In private, ships masters and operators will admit to plenty of hacking incidents, however, this anecdotal evidence does not help a cash-strapped operator decide where to invest limited funds.

Hence, the industry is short of actuarial data with which to make risk-based decisions on cyber matters.

Your organisation and your vessels will be hacked in some form at some point. If you are well prepared, then the damage will probably be minimal; an irritation.

If you are not well prepared, it will be an expensive exercise, possibly business-limiting

Every single organisation of the thousands the writers of this book have dealt with has had some form of a hacking incident over the years.

Some involved data loss, ransom or corruption, others involved theft of monies or technical equipment, other theft of intellectual property.

“I have seen businesses go bust as a result of a hack, I have seen others brush off incidents as they were well prepared. Those who state that they have never been hacked, in my experience, simply don’t have the expertise or systems in place to know whether or not they had been.”

Ken Munro of PenTestPartners

.

*Above: Non reported near-misses is a well-documented issue in the wider Maritime Industry.  Source of above image:  www.Maritime-Executive.com

Traditionally OT and IT have been separated, but with the internet, OT and IT are coming closer as historically stand-alone systems are becoming integrated.

Now imagine the Canal system is run by computers for efficiency.  Old `Operator` roles automated and connected to a bigger picture via the internet.  More efficient with complete control, less physical.  However, should one element of the system break, it may have impact on all the other elements.  The analogy within shipping is that in a fully integrated bridge/engine/cargo management system, one element breaking may affect others.  Now add in the idea of almost unlimited crew both onboard and ashore have the ability to control any of those smaller elements.

Cyber awareness is not just about the external hacker, it is also about the internal operator who may not be aware of the implications of their actions within a large integrated system.

If you turn off your system incorrectly, any files that were being saved may be incomplete or not saved at all. This can then go ahead and create corrupt data due to the fact you didn’t allow the computer to finish writing to the disk correctly. Your Computer could now also permanently damage the hard drive due to not being turned off correctly. This is due to the actuator arm unable to park its self by the side of the disk.

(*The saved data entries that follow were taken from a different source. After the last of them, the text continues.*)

(* ===== verification/DevFs.v ===== *)
(** * The device file system

    The device registry (cdev.c) and the file descriptors (fd.c) together: any
    sequence of calls of a driver ([class_create], [cdev_init], [device_create],
    [cdev_add]) and of its users ([open], [close], [read], [write]) in any
    order.  The abstract file system [afs] is what the two files mean to be: a
    list of device files, and a finite map from descriptors to a device with
    the private data the driver gave the file. *)

From S2P Require Import Prelude Memory ListHead Chardev Fd.
Import Memory ListHead Chardev Fd.

(** The abstract file system: device files newest first, the driver classes,
    the devices with their operation tables, the open descriptors, the next
    descriptor and [errno]. *)
Record afs (P : Type) := AFs {
  a_files : list seL4_Class;
  a_cls : gset Z;
  a_devs : gmap Z Z;
  a_fds : gmap Z (Z * P);
  a_next : Z;
  a_errno : Z
}.
Arguments AFs {P}.
Arguments a_files {P}.
Arguments a_cls {P}.
Arguments a_devs {P}.
Arguments a_fds {P}.
Arguments a_next {P}.
Arguments a_errno {P}.

Module DevFs.

Inductive call :=
| CClass (name : list Z)
| CInit (dev ops : Z)
| CCreate (cls dev : Z) (fmt : list Z)
| CAdd (parent dev : Z)
| COpen (name : list Z)
| CClose (fd : Z)
| CRead (fd : Z) (buf : ptr) (n : Z)
| CWrite (fd : Z) (buf : ptr) (n : Z).
(** With memory for everything the new class comes first and is bound; the
    older ones decide the result. *)
Lemma init_device_ok {p view} {U : Uart16550 IO p view} fuel (st : drv D S) c major mi name irq srv cl dl os :
  let dev := MKDEV major mi in let old := bind (cdev_addr c) dev (recs (dr_reg st) cl) in
  can_init fuel st c cl dl -> cstring name ->
  enough (device_objects name ++ os) (rg_live (dr_reg st)) = true -> irq_register (ir_srv (dr_irq st)) irq = Some srv ->
  exists st' new, uart16550_init_device fuel st c major mi name p irq = Ok (st', snd old) /\
    set_up st st' c p mi irq /\ dr_irq st' = listen (dr_irq st) srv irq c /\
    new <> 0 /\ new ∉ cl /\ rec_of (dr_reg st') new = Class_ (cdev_addr c) (dev_name name) dev /\
    recs (dr_reg st') cl = fst old /\ reg_ok (dr_reg st') (new :: cl) dl /\
    (exists d, rg_cdevs (dr_reg st') = <[cdev_addr c := Cdev fops (priv_module st) d]> (rg_cdevs (dr_reg st))) /\
    rg_cls (dr_reg st') = rg_cls (dr_reg st) /\ grows os (dr_reg st) (dr_reg st') /\
    (if snd old =? 0 then configured default_param (view (w_hw (dr_world st'))) /\ c_rx (view (w_hw (dr_world st'))) = []
     else c_ier (view (w_hw (dr_world st'))) = 0 /\ c_fcr (view (w_hw (dr_world st'))) = 0).
Proof.
  intros dev old [Hf Hpm Hb Hr Hn Hc [d Hd]] Hs He Hirq.
  destruct (request_irq_ok _ _ irq c srv _ He Hirq) as (r0 & Ei & [Q1 Q2 (_ & _ & Q3 & Q4) Q5 _ Q6] & He0).
  destruct (device_create_ok r0 cl dl (uart16550_class st) dev name _ (Q1 _ _ Hr) ltac:(now rewrite Q4) He0)
    as (r1 & device & new & Ed & (_ & _ & R3 & R4) & R5 & Hdev & He1 & Hnew & Hnl & Hr1 & Hrec & Hold & R6).
  assert (recs r1 (new :: cl) = Class_ 0 (dev_name name) dev :: recs (dr_reg st) cl) as Erecs.
  { unfold recs. rewrite fmap_cons, Hrec. f_equal. apply list_fmap_ext. intros k a Ha%list_elem_of_lookup_2.
    rewrite Hold, Q2; [reflexivity |]. intros ->. apply Hnl, (ro_live _ _ _ (Q1 _ _ Hr)). clear - Ha. set_solver. }
  destruct (init_device_tail (p := p) (view := view) fuel st c major mi name irq r0 (listen (dr_irq st) srv irq c) r1 device (new :: cl) dl d os)
    as (st' & E & Hsu & Eirq & Er & Hr' & Ecd & Ecl & (G1 & G2 & G3) & Hchip); try assumption; try lia.
  { now rewrite R3, Q3. } { now rewrite R4, Q4. }
  fold dev in E, Er, Hchip. rewrite Erecs in E, Er, Hchip. cbn [bind cl_dev cl_cdev cl_name] in E, Er, Hchip.
  rewrite !Z.eqb_refl in E, Er, Hchip. cbn [negb] in E, Er, Hchip. fold old in E, Er, Hchip.
  exists st', new. destruct old as [l' e]. cbn [fst snd] in *. unfold recs in Er. rewrite fmap_cons in Er. injection Er as Er1 Er2.
  split; [exact E |]. split; [exact Hsu |]. split; [exact Eirq |]. split; [exact Hnew |].
  split; [intros Hin; apply Hnl, (ro_live _ _ _ (Q1 _ _ Hr)); clear - Hin; set_solver |].
  split; [exact Er1 |]. split; [exact Er2 |]. split; [exact Hr' |]. rewrite Ecd, Ecl, R3, R4, Q3, Q4.
  split; [eauto |]. split; [reflexivity |]. split; [|exact Hchip]. split; [etransitivity; [exact Q5 |]; etransitivity; eassumption | auto].
Qed.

Instead, it may come to a slow stop and park itself upon the disk and scratch it, therefore damaging the disk and making it unusable.

The consequences of this can be that for a long time you might get lucky and the data corruption may be in an area of the disk that you don’t notice, or a file that you can do without. But after much time or even after very little time you will probably, when you need your computer most, find that one of your important programs no longer works because an important file is corrupt. Or worse, Windows will no longer boot because the registry has become corrupt.

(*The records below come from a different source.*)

(** The constant weights count set bits, at 8, 16, 32 and 64 bits. *)
Theorem hweight_spec w :
  __const_hweight8 w = weight w 0 8 /\ __const_hweight16 w = weight w 0 16 /\
  __const_hweight32 w = weight w 0 32 /\ __const_hweight64 w = weight w 0 64.
Proof.
  assert (forall w, __const_hweight8 w = weight w 0 8) as H8.
  { intros v. unfold __const_hweight8. rewrite !bit_ok by lia. cbn [weight]. rewrite <- !Z.add_assoc, Z.add_0_r. reflexivity. }
  assert (forall w, __const_hweight16 w = weight w 0 16) as H16.
  { intros v. unfold __const_hweight16. rewrite !H8, weight_shift by lia. symmetry. apply (weight_app v 0 8 8). }
  assert (forall w, __const_hweight32 w = weight w 0 32) as H32.
  { intros v. unfold __const_hweight32. rewrite !H16, weight_shift by lia. symmetry. apply (weight_app v 0 16 16). }
  repeat split; auto. unfold __const_hweight64. rewrite !H32, weight_shift by lia. symmetry. apply (weight_app w 0 32 32).
Qed.
End Bitops.
Lemma jhash2_run fuel : forall m k bs n s,
  load m k (zlen bs) = Ok bs -> length bs = (4 * n)%nat -> Z.of_nat n < 2 ^ 32 -> (n <= 3 * fuel + 3)%nat -> words s ->
  (let! (k, length, s) := jhash2_loop fuel m k (Z.of_nat n) s in jhash2_tail m k length s) = Ok (hash_words s (words_of bs)).
Proof.
  induction fuel as [|fuel IH]; intros m k bs n s Hl Hlen Hz Hn Hs; cbn [jhash2_loop].
  - rewrite (proj2 (Z.ltb_ge _ _)) by lia. cbn [rbind]. apply jhash2_tail_ok; [exact Hl | exact Hlen | lia | exact Hs].
  - destruct (Z.ltb_spec 3 (Z.of_nat n)) as [Hgt|Hle]; [|cbn [rbind]; apply jhash2_tail_ok; [exact Hl | exact Hlen | lia | exact Hs]].
    destruct s as [[a b] c].
    pose proof (word_at_ok 0 m k bs n Hl Hlen ltac:(lia)) as E0. pose proof (word_at_ok 1 m k bs n Hl Hlen ltac:(lia)) as E1.
    pose proof (word_at_ok 2 m k bs n Hl Hlen ltac:(lia)) as E2. change (Z.of_nat 0) with 0 in E0. change (Z.of_nat 1) with 1 in E1. change (Z.of_nat 2) with 2 in E2. rewrite E0, E1, E2. cbn [rbind].
    destruct (block_split bs) as (b0 & b1 & b2 & b3 & b4 & b5 & b6 & b7 & b8 & b9 & b10 & b11 & x & rest & ->); [lia |].
    rewrite words_of_block. cbn [words_of nth].
    destruct (mix_run (add3 (a, b, c) (le32 b0 b1 b2 b3) (le32 b4 b5 b6 b7) (le32 b8 b9 b10 b11)) (words_add3 _ _ _ _)) as [Em Hw].
    unfold add3 at 1 in Em. cbn [fst snd] in Em. rewrite Em. cbn [rbind]. rewrite u32_small by lia.
    replace (Z.of_nat n - 3) with (Z.of_nat (n - 3)) by lia. cbn [length] in Hlen.
    apply (IH m (padd k 12) (x :: rest) (n - 3)%nat); [| cbn [length]; lia | lia | lia | exact Hw].
    destruct (load_split _ _ _ _ 12 Hl) as [_ H12]; [unfold zlen; cbn [length]; lia |].
    replace (zlen _ - 12) with (zlen (x :: rest)) in H12 by (unfold zlen; cbn [length]; lia). exact H12.
Qed.

(** Hashing reads its key and nothing else.  On a key of [length] bytes that
    can be read, [jhash] returns within a twelfth of its length in steps, and
    the result depends on these bytes only: it is the hash of their
    little-endian words, the last one filled up with zeros.  Hence [jhash2] of
    an array of words is [jhash] of its bytes, and [jhash_1word],
    [jhash_2words] and [jhash_3words] are the hashes of one to three words. *)
Theorem jhash_agree fuel m key bs n initval a b c :
  load m key (zlen bs) = Ok bs -> zlen bs < 2 ^ 30 -> (length bs <= 12 * fuel + 12)%nat -> word a -> word b -> word c ->
  jhash fuel m key (zlen bs) initval = Ok (hash_words (start (zlen bs) initval) (words_of bs)) /\
  (length bs = (4 * n)%nat -> jhash2 fuel m key (Z.of_nat n) initval = jhash fuel m key (zlen bs) initval) /\
  jhash_3words a b c initval = Ok (hash_words (start 12 initval) [a; b; c]) /\
  jhash_2words a b initval = Ok (hash_words (start 8 initval) [a; b]) /\
  jhash_1word a initval = Ok (hash_words (start 4 initval) [a]).
Proof.
  intros Hl Hz Hf Ha Hb Hc.
  assert (jhash fuel m key (zlen bs) initval = Ok (hash_words (start (zlen bs) initval) (words_of bs))) as E.
  { unfold jhash. apply jhash_run; [exact Hl | lia | exact Hf | apply words_start]. }
  split; [exact E |]. split.
  - intros Hn. rewrite E. unfold jhash2. rewrite Z.shiftl_mul_pow2 by lia.
    assert (zlen bs = Z.of_nat n * 2 ^ 2) as Ez by (unfold zlen; rewrite Hn; lia). rewrite <- Ez, (u32_small (zlen bs)) by (pose proof (zlen_nonneg bs); lia).
    apply jhash2_run; [exact Hl | exact Hn | lia | lia | apply words_start].
  - assert (forall x y z k, word k -> __jhash_nwords x y z (initval ⊞ JHASH_INITVAL ⊞ k) = Ok (finished (add3 (start k initval) x y z))) as H.
    { intros x y z k Hk. unfold __jhash_nwords. rewrite final_run by (split; [|split]; apply word_u32). do 2 f_equal.
      assert (forall v, v ⊞ (initval ⊞ JHASH_INITVAL ⊞ k) = JHASH_INITVAL ⊞ k ⊞ initval ⊞ v) as Ev.
      { intros v. rewrite (u32_add_l (initval + JHASH_INITVAL)), u32_add_r, (u32_add_l (JHASH_INITVAL + k)), u32_add_l. f_equal. lia. }
      unfold add3, start. cbn [fst snd]. now rewrite !Ev. }
    unfold jhash_3words, jhash_2words, jhash_1word. cbn [hash_words]. repeat split; apply H; unfold word; lia.
Qed.

Lemma jhash_agree_witness :
  let m := Mem {[ 1 := [1; 0; 0; 0; 2; 0; 0; 0] ]} ∅ in
  jhash 0 m (Ptr 1 0) 8 7 = jhash_2words 1 2 7.
Proof.
  intros m. destruct (jhash_agree 0 m (Ptr 1 0) [1; 0; 0; 0; 2; 0; 0; 0] 2 7 1 2 0) as (H1 & _ & _ & H2 & _).
  - reflexivity.
  - reflexivity.
  - cbn. lia.
  - unfold word. lia.
  - unfold word. lia.
  - unfold word. lia.
  - transitivity (Ok (hash_words (start 8 7) [1; 2])); [exact H1 | symmetry; exact H2].
Defined.
End Jhash.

(Have you ever seen this screen before?)

GDP (Gross domestic product) is one of the primary indicators used to gauge the health of a country’s economy. The GDP of Russia is $1.5 Trillion USD. That means if Cyber Crime was a country, it would have the 13th highest GDP in the World.

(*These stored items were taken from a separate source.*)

Lemma run_test_raises (n_points n_repeats : Z) (only_time : bool)
    (jit : string) (e : exn) (w w2 : World rt) :
  for_range (Z.to_nat n_repeats) (call_estimator jit n_points only_time)
    {| rng := rng w; clock_reads := S (clock_reads w); trace := trace w |} =
  Raised e w2 ->
  run_test n_points n_repeats only_time jit w = Raised e w2.
Proof.
  intros Hloop. unfold run_test, bind. cbn [time_time]. now rewrite Hloop.
Qed.

Lemma run_test_numba (n_points n_repeats : Z) (only_time : bool) (w : World rt) :
  n_points <> 0 -> n_repeats <> 0 ->
  run_test n_points n_repeats only_time "numba" w =
  Returned PyNone
    {| rng := rng_after_runs (Z.to_nat n_repeats) n_points (rng w);
       clock_reads := S (S (clock_reads w));
       trace := trace w ++
                numba_events (Z.to_nat n_repeats) n_points only_time (rng w) ++
                map Print (timing_lines w n_points n_repeats only_time) |}.
Proof.
  intros Hn Hr.
  rewrite (run_test_returns _ _ _ _ _ _ Hr (for_range_numba _ _ _ Hn _))
    by reflexivity.
  cbn [rng trace]. now rewrite <- app_assoc.
Qed.

(** * The claims *)

Lemma within_circle_points (n_points : Z) (g : G rt) :
  within_circle (G rt) (uniform rt) n_points g = points_inside n_points g.
Proof.
  unfold within_circle, points_inside. rewrite sample_loop_count. lia.
Qed.



Lemma numba_events_printed_shown (k : nat) (n_points : Z) :
  forall g, printed (numba_events k n_points false g) =
            estimate_lines k n_points g.
Proof.
  induction k as [|k IH]; intros g; [reflexivity|].
  cbn [numba_events estimate_lines printed app]. now rewrite IH.
Qed.

Lemma numba_events_printed_silent (k : nat) (n_points : Z) :
  forall g, printed (numba_events k n_points true g) = [].
Proof.
  induction k as [|k IH]; intros g; [reflexivity|].
  cbn [numba_events printed app]. apply IH.
Qed.

Lemma numba_events_calls (k : nat) (n_points : Z) (show_estimate : bool) :
  forall g, filter is_call (numba_events k n_points show_estimate g) =
            repeat (Call "numba" n_points show_estimate) k.
Proof.
  induction k as [|k IH]; intros g; [reflexivity|].
  cbn [numba_events repeat filter is_call]. f_equal.
  destruct show_estimate; cbn [app filter is_call]; apply IH.
Qed.
Lemma build_config_without_addresses_witness :
  environ (Sample.world ∅ None) !! "JUJU_API_ADDRESSES" = None
  ∧ ∃ msg w',
      build_config (Sample.host [] Sample.store) (Sample.world ∅ None)
        = (Raise (Exn ValueError msg), w')
      ∧ files w' = files (Sample.world ∅ None)
      ∧ emitted (Sample.world ∅ None) w'
        = [ELog [Lit "building jujushell config.yaml"]].
Proof.
  split; [reflexivity|].
  apply (build_config_without_addresses (Sample.host [] Sample.store)
           (Sample.world ∅ None)).
  reflexivity.
Defined.

(** ** The YAML library loads what it dumps *)

Section YamlProofs.
Import Yaml.

Lemma parse_chars_escape l rest :
  parse_chars (flat_map escape l ++ dquote :: rest) = Some (l, rest).
Proof.
  induction l as [|c l IH]; [done|].
  simpl. unfold escape at 1.
  destruct (Ascii.eqb c dquote) eqn:Eq; simpl.
  { rewrite IH. simpl. done. }
  destruct (Ascii.eqb c backslash) eqn:Eb; simpl.
  { rewrite IH. done. }
  rewrite Eq, Eb, IH. done.
Qed.

Lemma parse_string_emit s rest :
  parse_chars (flat_map escape (list_ascii_of_string s) ++ [dquote] ++ rest)
  = Some (list_ascii_of_string s, rest).
Proof. apply parse_chars_escape. Qed.

Lemma strip_app p rest : strip p (p ++ rest) = Some rest.
Proof.
  induction p as [|c p IH]; simpl; [by destruct rest|].
  by rewrite Ascii.eqb_refl.
Qed.

Lemma span_app P l rest :
  Forall (λ c, P c = true) l →
  match rest with [] => True | c :: _ => P c = false end →
  span P (l ++ rest) = (l, rest).
Proof.
  intros Hl Hrest. induction Hl as [|c l Hc _ IH]; simpl.
  - destruct rest as [|c r]; simpl; [done|]. by rewrite Hrest.
  - by rewrite Hc, IH.
Qed.

Lemma uint_chars d :
  Forall (λ c, is_int_char c = true)
    (list_ascii_of_string (NilEmpty.string_of_uint d)).
Proof. induction d; simpl; by constructor. Qed.

Lemma emit_int_chars z : Forall (λ c, is_int_char c = true) (emit_int z).
Proof.
  unfold emit_int, NilZero.string_of_int, NilZero.string_of_uint.
  destruct (Z.to_int z) as [d|d]; destruct d; simpl;
    repeat constructor; apply uint_chars.
Qed.

Lemma emit_int_head z : ∃ c r, emit_int z = c :: r ∧ is_int_char c = true.
Proof.
  pose proof (emit_int_chars z) as H.
  assert (emit_int z ≠ []) as Hne.
  { unfold emit_int, NilZero.string_of_int, NilZero.string_of_uint.
    destruct (Z.to_int z) as [d|d]; by destruct d. }
  destruct (emit_int z) as [|c r]; [done|].
  exists c, r. split; [done|]. by inversion H.
Qed.

Lemma to_int_nonnil z : Z.to_int z ≠ Decimal.Pos Decimal.Nil
                        ∧ Z.to_int z ≠ Decimal.Neg Decimal.Nil.
Proof.
  destruct z as [|p|p]; simpl; split; try discriminate.
  all: intros [= E]; by apply Unsigned.to_uint_nonnil in E.
Qed.

Lemma parse_int_emit z rest :
  stops rest → parse_int (emit_int z ++ rest) = Some (YInt z, rest).
Proof.
  intros Hrest. unfold parse_int.
  rewrite (span_app _ _ _ (emit_int_chars z)) by exact Hrest.
  unfold emit_int. rewrite string_of_list_ascii_of_string.
  destruct (to_int_nonnil z) as [H1 H2].
  rewrite NilZero.isi by done. simpl. by rewrite DecimalZ.of_to.
Qed.


Lemma emit_map m :
  emit (YMap m)
  = "{"%char :: flat_map (entry emit) (map_to_list m) ++ ["}"%char].
Proof.
  simpl. f_equal. rewrite map_fold_foldr.
  induction (map_to_list m) as [|[k v] l IH]; [done|].
  simpl. by rewrite IH, <- !app_assoc.
Qed.

Lemma int_char_dispatch c :
  is_int_char c = true →
  Ascii.eqb c "~" = false ∧ Ascii.eqb c "t" = false ∧ Ascii.eqb c "f" = false
  ∧ Ascii.eqb c dquote = false ∧ Ascii.eqb c "[" = false
  ∧ Ascii.eqb c "{" = false ∧ Ascii.eqb c "]" = false.
Proof.
  intros Hc. repeat split.
  all: match goal with |- Ascii.eqb ?y ?x = false =>
         destruct (Ascii.eqb_spec y x) as [->|]; [discriminate Hc|done] end.
Qed.

Lemma emit_head d : ∃ c r, emit d = c :: r ∧ Ascii.eqb c "]" = false.
Proof.
  destruct d as [|[]|z|s|l|m].
  1-3, 5-6: by eexists _, _.
  - destruct (emit_int_head z) as (c & r & E & Hc). exists c, r.
    split; [done|]. by apply int_char_dispatch.
  - rewrite emit_map. by eexists _, _.
Qed.

Lemma parse_int_step fuel c r :
  is_int_char c = true → parse (S fuel) (c :: r) = parse_int (c :: r).
Proof.
  intros (H1 & H2 & H3 & H4 & H5 & H6 & _)%int_char_dispatch.
  cbn [parse]. by rewrite H1, H2, H3, H4, H5, H6.
Qed.

Lemma parse_items_step p n s c r :
  s = c :: r → Ascii.eqb c "]" = false →
  parse_items p (S n) s
  = '(v, r1) ← p s; r2 ← strip [","%char] r1;
    '(l, r3) ← parse_items p n r2; Some (v :: l, r3).
Proof. intros -> H. cbn [parse_items]. by rewrite H. Qed.

Lemma parse_items_emit p n l rest :
  (∀ v rest', v ∈ l → stops rest' → p (emit v ++ rest') = Some (v, rest')) →
  (length (flat_map (item emit) l) <= n)%nat →
  parse_items p n (flat_map (item emit) l ++ "]"%char :: rest) = Some (l, rest).
Proof.
  revert n. induction l as [|v l IH]; intros n Hp Hn.
  { by destruct n. }
  destruct (emit_head v) as (c & r & E & Hc).
  cbn [flat_map] in *. unfold item at 1 in Hn. unfold item at 1.
  rewrite !length_app in Hn. simpl in Hn.
  destruct n as [|n]; [lia|].
  rewrite <- !app_assoc.
  erewrite parse_items_step; [|rewrite E; reflexivity|exact Hc].
  rewrite Hp; [|left|done]. simpl. rewrite IH; [done| |lia].
  intros v' rest' Hv. apply Hp. by right.
Qed.

Lemma parse_entries_cons p n k v tail :
  p (emit v ++ ","%char :: tail) = Some (v, ","%char :: tail) →
  parse_entries p (S n) (entry emit (k, v) ++ tail)
  = '(l, r) ← parse_entries p n tail; Some ((k, v) :: l, r).
Proof.
  intros Hp. unfold entry, emit_string. cbn [fst snd].
  rewrite <- !app_assoc. cbn [app parse_entries].
  change (Ascii.eqb dquote "}") with false. cbn match.
  cbn [strip]. rewrite Ascii.eqb_refl. cbn [mbind option_bind].
  rewrite <- !app_assoc. cbn [app].
  rewrite parse_chars_escape. simpl. rewrite Hp. simpl.
  by rewrite string_of_list_ascii_of_string.
Qed.

Lemma parse_entries_emit p n (l : list (string * yval)) rest :
  (∀ kv rest', kv ∈ l → stops rest' →
     p (emit kv.2 ++ rest') = Some (kv.2, rest')) →
  (length (flat_map (entry emit) l) <= n)%nat →
  parse_entries p n (flat_map (entry emit) l ++ "}"%char :: rest)
  = Some (l, rest).
Proof.
  revert n. induction l as [|[k v] l IH]; intros n Hp Hn.
  { by destruct n. }
  cbn [flat_map] in *. rewrite length_app in Hn.
  assert (2 <= length (entry emit (k, v)))%nat as Hlen.
  { unfold entry, emit_string. cbn [fst snd]. rewrite !length_app.
    simpl. lia. }
  destruct n as [|n]; [lia|].
  rewrite <- app_assoc.
  rewrite parse_entries_cons; [|by apply (Hp (k, v)); [left|]].
  rewrite IH; [done| |lia].
  intros kv rest' Hkv. apply Hp. by right.
Qed.

Lemma item_length v l :
  v ∈ l → (length (emit v) < length (flat_map (item emit) l))%nat.
Proof.
  induction l as [|v' l IH]; [by intros ?%elem_of_nil|].
  cbn [flat_map]. unfold item at 1. rewrite !length_app. simpl.
  intros [->|Hv]%elem_of_cons; [lia|]. specialize (IH Hv). lia.
Qed.

Lemma entry_length (kv : string * yval) l :
  kv ∈ l → (length (emit kv.2) < length (flat_map (entry emit) l))%nat.
Proof.
  induction l as [|kv' l IH]; [by intros ?%elem_of_nil|].
  cbn [flat_map]. unfold entry at 1. rewrite !length_app. simpl.
  intros [->|Hv]%elem_of_cons; [lia|]. specialize (IH Hv). lia.
Qed.

Lemma parse_list_step fuel r :
  parse (S fuel) ("["%char :: r)
  = '(l, r') ← parse_items (parse fuel) fuel r; Some (YList l, r').
Proof. reflexivity. Qed.

Lemma parse_map_step fuel r :
  parse (S fuel) ("{"%char :: r)
  = '(l, r') ← parse_entries (parse fuel) fuel r;
    Some (YMap (list_to_map l), r').
Proof. reflexivity. Qed.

This $1.5 trillion figure includes:

$860 billion – Illicit/illegal online markets.

$500 billion – Theft of trade secrets/IP.

$160 billion – Data trading.

$1.6 billion – Crimeware-as-a-Service.

$1 billion – Ransomware.

.

Nowadays, where everything on our vessels is controlled with technology and computers, we have to be very careful of incoming threats created to cause damage or safety concerns.

At the end of this course, we will be reviewing 10 high profile shipping incidents that added to the above figures. They are only 10 of the many incidents that are reported and does NOT include the high profile Maersk incident that has been well documented already.

Learn from this course and add to your “common sense” so you are not responsible for the next major incident!

Thieves are often excellent social engineers. Watch the movie ‘Catch me if you Can’ for some great examples of how ‘talking the talk and walking the walk’ can gain access to sensitive areas.

A vessel often has many different personnel aboard, particularly when in port. It could be very easy for a motivated individual to board the ship and place a ‘back door’ device on the ships network.

Once placed, the hacker would have continuous remote access to the network on the ship. A back door can bypass the security all of the network perimeter defences such as firewalls.

Defending against the social engineer is clearly important.